* **DATA TO EXAMINE**:
Lemma calls_ok_cancel g m (f f' : At) id :
  CallsOk g m f ->
  (forall y, sublist (f' y) (f y) /\ sublist (filter (other id) (f y)) (f' y)) ->
  (forall a c, c ∈ f' (QueuedClient a) -> other id c) ->
  CallsOk (add_cancel id g) m f'.
Proof.
  intros [Ho Hf Hnd Honce Hg Hld] Hsub Hgone.
  assert (Hin : forall y c, c ∈ f' y -> c ∈ f y).
  { intros y c Hc. eapply elem_of_sublist; [exact Hc|apply Hsub]. }
  assert (Hlive : forall x, live (add_cancel id g) x = filter (other id) (live g x)).
  { intros x. unfold live. rewrite list_filter_filter. apply list_filter_iff. intros c.
    unfold kept, other, add_cancel. cbn [cancelled]. rewrite not_elem_of_cons. tauto. }
  split.
  - intros x l y Hl. trans (filter (other id) (f y)); [|apply Hsub].
    rewrite Hlive. apply sublist_filter_mono. by eapply Ho.
  - intros y c Hc. by apply Hf, Hin.
  - intros y. eapply sublist_NoDup; [apply Hnd|apply fmap_sublist, Hsub].
  - intros y y' c c' Hc Hc'. by apply Honce; apply Hin.
  - intros a c Hc. unfold kept, add_cancel. cbn [cancelled]. rewrite not_elem_of_cons.
    split; [by eapply Hgone|]. by eapply Hg, Hin.
  - intros x Hx. apply Hld. intros Hn. by rewrite Hlive, Hn in Hx.
Qed.
End invariant.

Section shape.
Context {Content : Type} `{Results Content}.
Implicit Types (s : Heap Content) (c : Call Content) (g : Ghost (Content := Content)) (i j : ClientInner Content).

Notation waiting i := (SenderQueue.entries (call_forwarding_queue i)).

Record Shape s : Prop := {
  sh_dom a i : clients s !! a = Some i -> a < next_addr s;
  sh_queues : queues_ok s;
  sh_remover id a k : (id, (a, k)) ∈ removers s -> a < next_addr s;
  sh_remover_below id a k i : (id, (a, k)) ∈ removers s -> clients s !! a = Some i ->
    redirect i = None -> k < SenderQueue.next_id (call_forwarding_queue i);
  sh_remover_own id a k i c : (id, (a, k)) ∈ removers s -> clients s !! a = Some i ->
    (k, c) ∈ waiting i -> call_id c = id;
  sh_entry a i k c : clients s !! a = Some i -> (k, c) ∈ waiting i ->
    (call_id c, (a, k)) ∈ removers s
}.

(** Between operations nothing is borrowed, and the calls at a resolved client
    have moved on. *)
Definition Settled s : Prop := forall a i, clients s !! a = Some i ->
  borrowed i = false /\ (redirect i <> None -> waiting i = []).

Lemma place_shape t c s : Shape s -> unredirected (links s) t -> Shape (place t s c).
Proof.
  intros Hs Ht. destruct t as [x|x|x|a]; [by destruct Hs..|].
  unfold unredirected in Ht. rewrite links_lookup in Ht. cbn [place].
  destruct (clients s !! a) as [i|] eqn:Ha; [|done]. cbn in Ht. injection Ht as Hred.
  pose proof (place_queues_ok (QueuedClient a) c s (sh_queues _ Hs)) as Hq. cbn in Hq. rewrite Ha in Hq.
  assert (Hnew : forall b j, <[a := enqueue c i]> (clients s) !! b = Some j ->
    (b = a /\ j = enqueue c i) \/ (b <> a /\ clients s !! b = Some j)).
  { intros b j. destruct (decide (a = b)) as [->|Hne];
      [rewrite lookup_insert_eq; intros [= <-]; by left|rewrite lookup_insert_ne by done; by right]. }
  destruct (sh_queues _ Hs _ _ Ha) as [Hqi _].
  split; cbn [clients next_addr removers set_removers set_clients]; try done.
  - intros b j [[-> ->]|[_ Hb]]%Hnew; by eapply sh_dom.
  - intros id b k [Hr|Hr]%elem_of_app; [by eapply sh_remover|].
    apply list_elem_of_singleton in Hr as [= -> -> ->]. by eapply sh_dom.
  - intros id b k j [Hr|Hr]%elem_of_app [[-> ->]|[Hne Hb]]%Hnew Hj.
    + cbn. enough (k < SenderQueue.next_id (call_forwarding_queue i)) by lia. by eapply sh_remover_below.
    + by eapply sh_remover_below.
    + apply list_elem_of_singleton in Hr as [= -> ->]. cbn. lia.
    + apply list_elem_of_singleton in Hr. congruence.
  - intros id b k j c' [Hr|Hr]%elem_of_app [[-> ->]|[Hne Hb]]%Hnew Hc; cbn in Hc.
    + apply elem_of_app in Hc as [Hc|Hc]; [by eapply sh_remover_own|].
      apply list_elem_of_singleton in Hc as [= -> ->].
      pose proof (sh_remover_below _ Hs _ _ _ _ Hr Ha Hred). lia.
    + by eapply sh_remover_own.
    + apply list_elem_of_singleton in Hr as [= -> ->].
      apply elem_of_app in Hc as [Hc|Hc].
      * exfalso. apply (list_elem_of_fmap_2 fst) in Hc. destruct Hqi as [_ Hb _].
        rewrite Forall_forall in Hb. apply Hb in Hc. cbn in Hc. lia.
      * apply list_elem_of_singleton in Hc. congruence.
    + apply list_elem_of_singleton in Hr. congruence.
  - intros b j k c' [[-> ->]|[Hne Hb]]%Hnew Hc; cbn in Hc; apply elem_of_app.
    + apply elem_of_app in Hc as [Hc|Hc]; [left; by eapply sh_entry|right].
      apply list_elem_of_singleton in Hc as [= -> ->]. by apply list_elem_of_singleton.
    + left. by eapply sh_entry.
Qed.

(** A client after a call arrived somewhere. *)
Definition grown i j : Prop :=
  redirect j = redirect i /\ borrowed j = borrowed i /\ pipeline_inner j = pipeline_inner i /\
  client_resolution_queue j = client_resolution_queue i /\ (redirect i <> None -> j = i).

Lemma place_grown t c s b j : unredirected (links s) t -> clients (place t s c) !! b = Some j ->
  exists i, clients s !! b = Some i /\ grown i j.
Proof.
  intros Ht Hj. destruct t as [x|x|x|a]; [by exists j..|].
  unfold unredirected in Ht. rewrite links_lookup in Ht. cbn [place] in Hj.
  destruct (clients s !! a) as [i|] eqn:Ha; [|done]. cbn in Ht, Hj. injection Ht as Hred.
  destruct (decide (a = b)) as [->|Hne].
  - rewrite lookup_insert_eq in Hj. injection Hj as <-. exists i. by split_and!.
  - rewrite lookup_insert_ne in Hj by done. by exists j.
Qed.

Lemma places_grown t cs s : unredirected (links s) t -> Shape s ->
  Shape (places t cs s) /\
  forall b j, clients (places t cs s) !! b = Some j -> exists i, clients s !! b = Some i /\ grown i j.
Proof.
  revert s. induction cs as [|c cs IH]; intros s Ht Hs; cbn [places foldl].
  { split; [done|]. intros b j Hj. exists j. by split. }
  destruct (IH (place t s c)) as [H1 H2]; [by rewrite place_links|by apply place_shape|].
  split; [done|]. intros b j Hj. destruct (H2 b j Hj) as (i1 & Hi1 & Hg1).
  destruct (place_grown _ _ _ _ _ Ht Hi1) as (i & Hi & Hg). exists i. split; [done|].
  destruct Hg as (G1 & G2 & G3 & G4 & G5), Hg1 as (K1 & K2 & K3 & K4 & K5).
  split_and!; try congruence. intros Hr. rewrite K5 by congruence. by apply G5.
Qed.

Lemma place_settled t c s : unredirected (links s) t -> Settled s -> Settled (place t s c).
Proof.
  intros Ht Hs b j Hj. destruct (place_grown _ _ _ _ _ Ht Hj) as (i & Hi & Hg).
  destruct (Hs _ _ Hi) as [H1 H2], Hg as (G1 & G2 & _ & _ & G5). split; [congruence|].
  intros Hr. rewrite G5 by congruence. apply H2. congruence.
Qed.

(** ** What [ClientInner::resolve] does *)

Definition resolution (result : Hook + ErrorKind) : Hook :=
  match result with inl h => h | inr e => BrokenClient e end.

(** The client during and after its resolution. *)
Definition resolving (h : Hook) i : ClientInner Content :=
  set_borrowed true (set_calls SenderQueue.new (set_redirect (Some h) i)).
Definition resolved (h : Hook) i : ClientInner Content :=
  drop_pipeline (set_borrowed false (set_waiters SenderQueue.new (resolving h i))).
(* ===== verification/QueuedProps.v ===== *)
(** * Properties of queued capabilities

    A process whose application makes calls on hooks, drops their promises,
    resolves promises and completes pipelines, in any order ([System]): the
    calls made on a hook reach what it turns out to be, in order and once. *)

From S2P Require Import Prelude RpcTypes SenderQueue Queued QueuedSafe.
From stdpp Require Import gmap list.
#[local] Open Scope Z_scope.
#[local] Open Scope rust_scope.
Import Queued.

Section system.
Context {Content : Type} `{Results Content}.
Implicit Types (s : Heap Content) (c : Call Content) (g : Ghost (Content := Content)).

(** ** What the application does *)

Inductive Op :=
| OpClient
| OpPipeline
| OpCall (h : Hook) (interface_id method_id : Z) (params : Content) (caps : list (option Hook))
| OpCancel (id : Z)
| OpResolve (a : Z) (result : Hook + ErrorKind)
| OpWhen (h : Hook) (w : Z)
| OpPipelined (pipe : Pipe Content) (ops : list PipelineOp)
| OpComplete (sender : PipelineInnerSender) (pipe : Pipe Content)
| OpDropSender (sender : PipelineInnerSender).

Record System := { heap : Heap Content; ghost : Ghost (Content := Content) }.

Definition new_call s (iface meth : Z) (p : Content) (caps : list (option Hook)) : Call Content :=
  {| call_id := next_addr s; interface_id := iface; method_id := meth; params := p; param_caps := caps |}.

Definition perform_heap (o : Op) : ST (Heap Content) unit :=
  match o with
  | OpClient => _ ← Client_new None; ret tt
  | OpPipeline => _ ← Pipeline_new; ret tt
  | OpCall h iface meth p caps =>
      s ← get_state; _ ← alloc; Client_call h (new_call s iface meth p caps)
  | OpCancel id => cancel id
  | OpResolve a r => ClientInner_resolve a r
  | OpWhen h w => when_more_resolved h w
  | OpPipelined pipe ops => _ ← Pipeline_get_pipelined_cap pipe ops; ret tt
  | OpComplete sender pipe => Sender_complete sender pipe
  | OpDropSender sender => Sender_drop sender
  end.

Definition record (o : Op) s g : Ghost :=
  match o with
  | OpCall h iface meth p caps => add_call h (new_call s iface meth p caps) g
  | OpCancel id => add_cancel id g
  | _ => g
  end.

(** Only promises that were given out can be dropped. *)
Definition enabled (o : Op) s : bool :=
  match o with OpCancel id => id <? next_addr s | _ => true end.

Definition perform (o : Op) : ST System unit := fun sy =>
  let (r, s) := perform_heap o (heap sy) in
  (r, {| heap := s; ghost := record o (heap sy) (ghost sy) |}).

Definition start : System :=
  {| heap := {| clients := ∅; pipes := ∅; next_addr := 0; events := []; removers := [] |};
     ghost := {| made := []; cancelled := [] |} |}.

* **EXERCISE INSTRUCTIONS**:
Which lines hold the string "pose"? Copy all of them from the data above.

* **REPLY TO THE TASK**:
  pose proof (place_queues_ok (QueuedClient a) c s (sh_queues _ Hs)) as Hq. cbn in Hq. rewrite Ha in Hq.
      pose proof (sh_remover_below _ Hs _ _ _ _ Hr Ha Hred). lia.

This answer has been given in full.